» Your instructions
When the word "match" appears in a line of the data below, list that line.

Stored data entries
(** * fast-agent: the evaluator-optimizer refinement loop and the passthrough LLM

    A shallow embedding of

    - [src/mcp_agent/workflows/evaluator_optimizer/evaluator_optimizer.py]
      ([QualityRating], [EvaluationResult], [EvaluatorOptimizerLLM.generate],
      [_build_eval_prompt], [_build_refinement_prompt]) and
    - [src/mcp_agent/workflows/llm/augmented_llm_passthrough.py]
      ([PassthroughLLM.generate], [generate_str], [_parse_tool_command],
      [_call_tool_and_return_result], [_apply_prompt_provider_specific]).

    Python [str] values are modelled as [string]: sequences of characters
    whose code point is below 256.  Python [int] is [Z].  Calls to the
    collaborators (generator LLM, evaluator LLM, tool aggregator) are
    threaded through an explicit world, in a small state-and-exception
    monad. *)

From Stdlib Require Import ZArith List String Ascii Bool Lia.
From Stdlib Require Import DecimalString.
From Stdlib Require Import Sorted.
Import ListNotations.

Local Open Scope list_scope.
Set Warnings "-register-all".

(* ===================================================================== *)
(** * Python string primitives *)
(* ===================================================================== *)

Module PyStr.

(** [str.startswith]. *)
Definition startswith (s pre : string) : bool := String.prefix pre s.

(** [sep.join(parts)]. *)
Fixpoint join (sep : string) (parts : list string) : string :=
  match parts with
  | [] => EmptyString
  | [p] => p
  | p :: rest => (p ++ sep ++ join sep rest)%string
  end.

(** [str(n)] for an [int]. *)
Definition str_int (n : Z) : string := NilZero.string_of_int (Z.to_int n).

(** Drop the first [n] characters ([s[n:]]). *)
Fixpoint drop (n : nat) (s : string) : string :=
  match n, s with
  | O, _ => s
  | S _, EmptyString => EmptyString
  | S n', String _ s' => drop n' s'
  end.

(** [s.split(sep, 1)] for a non-empty [sep]: the text before the first
    occurrence of [sep] and the text after it, or [s] alone when [sep]
    does not occur. *)
Fixpoint split_once (sep : string) (s : string) : string * option string :=
  if String.prefix sep s then (EmptyString, Some (drop (String.length sep) s))
  else
    match s with
    | EmptyString => (EmptyString, None)
    | String c s' =>
        let '(hd, tl) := split_once sep s' in (String c hd, tl)
    end.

» Answer to this problem
  match parts with
  match n, s with
    match s with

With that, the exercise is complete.